Blade Runner (1982) Director: Ridley Scott
“I’ve seen things you people wouldn’t believe… All those moments will be lost in time, like tears in rain.”
Loosely based on Philip K. Dick’s 1968 novel Do Androids Dream of Sheep?, Blade Runner is an extraordinary neo-noir dystopian detective film that was under-appreciated in its day but is now hailed as a classic. Watching Blade Runner offers a unique kaleidoscope of carefully crafted scenes that nevertheless appear effortless and unplanned. Philip K. Dick did not live long enough to see the film released but the early scenes he witnessed impressed him. After releasing the monumental film Alien (1978), Ridley Scott started work on a cinematic adaptation of Frank Herbert’s Dune, but he soon moved on to Blade Runner. It was a film fraught with trouble from the outset. Ridley Scott battled with producers, studio budgets, script-writers, and lead actors especially Harrison Ford who did not appreciate how little direction he received and he despised his character’s moody narration as well as the casting of Mary “Sean Young” as the femme fatale due to her relative inexperience. The film was mostly shot at night with enormous covered sets on the Warner Bros backlot. Syd Mead designed much of the futuristic urban scenes, the look of which is reminiscent of Fritz Lang’s silent masterpiece Metropolis. Several revised edits to Blade Runner have been made over the years, including a somewhat unauthorized “Director’s Cut” in 1992 as well as an authoritative “Final Cut” created by Ridley Scott in 2007. I watched the Final Cut version and it was spectacular. It removes Harrison Ford’s Raymond Chandler-esque narration which he despised so much at the time of production, as well as a number of other updates, but unlike the gut-job that George Lucas did to the Star Wars trilogy with the release of the Special Edition collection, in many ways the Final Cut of Blade Runner actually improves the film.

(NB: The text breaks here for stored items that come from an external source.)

Definition finish_step (step_id : string) : cmd unit := λ p,
  (finish_partials step_id (partial_streams p step_id) ;! λ p, (close_step step_id p, Ok tt)) p.

(** ** Masking *)

Definition scope_masks (p : WorkflowCommandProcessor) (scope_id : string) : list string :=
  match cmd_scopes p !! scope_id with Some scope => masks scope | None => [] end.

Definition mask_for_step (p : WorkflowCommandProcessor) (step_id value : string) : string :=
  mask_text (mask_text value (global_masks p)) (scope_masks p (workflow_command_scope step_id)).

Definition mask_all (p : WorkflowCommandProcessor) (value : string) : string :=
  fold_left (λ value scope, mask_text value (masks scope)) (btree_values (cmd_scopes p))
    (mask_text value (global_masks p)).

Definition value_is_masked_for_step (p : WorkflowCommandProcessor) (step_id value : string) : bool :=
  existsb (λ mask, contains mask value) (global_masks p) ||
  existsb (λ mask, contains mask value) (scope_masks p (workflow_command_scope step_id)).

(** Outputs that hold a mask are emptied, each with a line in the log. *)
Definition filter_masked_outputs (p : WorkflowCommandProcessor) (step_id : string)
    (outputs : gmap string string) : outcome string (gmap string string * list string) :=
  ensure_healthy p ;?
  let masked := (base.filter (λ '(_, value), value_is_masked_for_step p step_id value = true) (btree_iter outputs)).*1 in
  Ok (foldl (λ outputs name, <[name := ""]> outputs) outputs masked,
      (λ name, "Skip output '" +:+ name +:+ "' because it may contain a masked value." +:+ String lf "") <$> masked).

(** ** What the agent does with a chunk and with a message *)

(** [prepare_workflow_log]: [None] when the reader of the stream stops. *)
Definition prepare_workflow_log (step_id : string) (stream : LogStream) (data : string)
    (p : WorkflowCommandProcessor) : WorkflowCommandProcessor * outcome string (option string) :=
  match process_log step_id stream data p with
  | (p, Ok data) => (p, Ok (Some (mask_for_step p step_id data)))
  | (p, Err e) => (fail e p, Ok None)
  | (p, Panic) => (p, Panic)
  end.

Definition mask_annotation (p : WorkflowCommandProcessor) (secrets : list string) (annotation : CheckAnnotation)
    : CheckAnnotation :=
  let hide value := mask_all p (mask_text value secrets) in
  bound_masked_annotation
    (annotation <| an_path := hide (an_path annotation) |>
                <| an_message := hide (an_message annotation) |>
                <| an_title := hide <$> an_title annotation |>).

Definition relay_log (secrets : list string) (message_id job_id : Uuid) (step_id : string) (sequence : Z)
    (stream : LogStream) (data : string) : cmd (option AgentMessage) := λ p,
  let '(p, preprocessed) := take_preprocessed_log message_id p in
  (do! data := (if negb preprocessed && bool_decide (stream ≠ System)
                then process_log step_id stream data else cret data) in λ p,
   if is_empty data then (p, Ok None)
   else (p, Ok (Some (LogChunk message_id job_id step_id sequence stream
                        (mask_for_step p step_id (mask_text data secrets)))))) p.

(** One turn of [relay_masked_events]: the message sent on, if any. *)
Definition relay_message (secrets : list string) (message : AgentMessage) : cmd (option AgentMessage) := λ p,
  (clift (ensure_healthy p) ;!
   match message with
   | StepStarted message_id job_id step_id name => λ p,
       (p, Ok (Some (StepStarted message_id job_id step_id (mask_for_step p step_id (mask_text name secrets)))))
   | LogChunk message_id job_id step_id sequence stream data =>
       relay_log secrets message_id job_id step_id sequence stream data
   | StepFinished _ _ step_id _ _ => finish_step step_id ;! cret (Some message)
   | JobFinished message_id job_id conclusion summary _ => λ p,
       let summary := mask_all p (mask_text summary secrets) in
       let '(p, annotations) := take_annotations p in
       (p, Ok (Some (JobFinished message_id job_id conclusion summary (mask_annotation p secrets <$> annotations))))
   | JobRejected message_id job_id requirements reason => λ p,
       (p, Ok (Some (JobRejected message_id job_id requirements (mask_all p (mask_text reason secrets)))))
   | _ => cret (Some message)
   end) p.
End commands.

Notation "'do!' x ':=' c 'in' k" := (cbind c (λ x, k))
  (at level 10, x name, c at level 100, k at level 200) : rust_scope.
Notation "c ';!' k" := (cbind c (λ _, k))
  (at level 100, k at level 200, right associativity) : rust_scope.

The plot: we are introduced to a dark, and shadowy urban wasteland of Los Angeles in the “future” (2019). The sun never shines, the streets are lit by neon signs, and acid rains pours down from time to time while smoke hangs in the air. We see flying cars and advertisements everywhere encouraging people to colonize other planets. It is a bleak glimpse of the future, but the massive sets are just incredible, with no detail left untouched. In the 21st century, we are told, a company called the Tyrell Corporation begins manufacturing android humans called “replicants” who are designed to mirror humans in every way, except they are given a short lifespan to prevent any threats to humanity. However, after a bloody mutiny at an off-world colony, replicants are now illegal on earth. We are then introduced to Rick Deckard (Harrison Ford who was fresh off filming Raiders of the Lost Ark), a jaded and retired former police officer, or a “Blade Runner” and bounty hunter, who is world-wearied from a career of hunting replicants. He is coerced to come out of retirement in order to hunt down four rogue replicants who recently escaped from an off-world facility. The escaped replicants are Roy (Rutger Hauer), Leon (Brion James), Pris (Daryl Hannah), and Zhora (Joanna Cassidy). The replicants are headed toward earth to meet their maker, Mr. Tyrell, to discover if their short four-year lives can be extended.
Deckard hunts down each replicant on the crowded streets of Los Angeles while falling in love with a new experimental replicant named Rachel (Sean Young) created by Mr. Tyrell. Rachel has been implanted with certain emotional intelligence and even human memories. Their romance is odd and awkward –she appears to have been assaulted by Deckard at one point and at another moment she rescues Deckard from a replicant. In the end, Deckard faces off against the last of the replicants Roy (Rutger Hauer) as they play a game of cat and mouse through a dingy, decrepit mansion. Deckard and bruised and bloodied, while Roy is dying. At the final moment, with Deckard’s life hanging on a ledge, Roy reverses course and displays more human empathy and compassion than his human makers. He saves Deckard and delivers a powerful monologue before his replicant body breaks down. In the end, Deckard runs off with his replicant paramour like a pair of fugitives, but not before the film strongly implies that Deckard, himself, is in fact a replicant –this theory has plagued Blade Runner fans for decades (in fact, Ridley Scott wanted Deckard to be a replicant, but Harrison Ford strongly protested).
Greek composer Vangelis delivers a notably haunting and atmospheric score for Blade Runner filled with classical stylings, echoing saxophones, and ’80s synthesizers. It perfectly captures the ambience of the film. 1982 was a remarkable year for blockbuster films. In particular Spielberg’s E.T.: The Extra-Terrestrial was released just two weeks prior to Blade Runner and as such Blade Runner soon suffered at the box office. It received only two Academy Award nominations for Design and Visual Effects (neither of which won). Thankfully it has since been re-evaluated as a cult classic, a masterpiece by Ridley Scott at his prime, and an essential blend of classic Hollywood noir tropes and science fiction intrigue.